Saved entries:
****************
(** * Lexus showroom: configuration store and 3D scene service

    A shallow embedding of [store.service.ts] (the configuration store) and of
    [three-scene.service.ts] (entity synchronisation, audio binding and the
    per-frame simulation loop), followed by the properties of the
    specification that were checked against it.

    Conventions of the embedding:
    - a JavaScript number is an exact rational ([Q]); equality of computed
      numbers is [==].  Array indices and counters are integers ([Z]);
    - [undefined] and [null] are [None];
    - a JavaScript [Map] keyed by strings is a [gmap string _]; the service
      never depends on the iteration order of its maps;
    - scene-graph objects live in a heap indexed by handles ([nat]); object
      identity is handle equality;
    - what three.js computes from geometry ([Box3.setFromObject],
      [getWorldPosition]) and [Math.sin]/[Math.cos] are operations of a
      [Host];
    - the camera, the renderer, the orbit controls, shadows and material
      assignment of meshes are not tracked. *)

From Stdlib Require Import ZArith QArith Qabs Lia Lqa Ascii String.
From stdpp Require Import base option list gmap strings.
****************
Your assignment -
Set down only the lines above that fall between the line holding "per-frame simulation loop), followed" and the line holding "numbers is [==].", inclusive, keeping each exact.

Answer box -
    per-frame simulation loop), followed by the properties of the
    specification that were checked against it.

    Conventions of the embedding:
    - a JavaScript number is an exact rational ([Q]); equality of computed
      numbers is [==].  Array indices and counters are integers ([Z]);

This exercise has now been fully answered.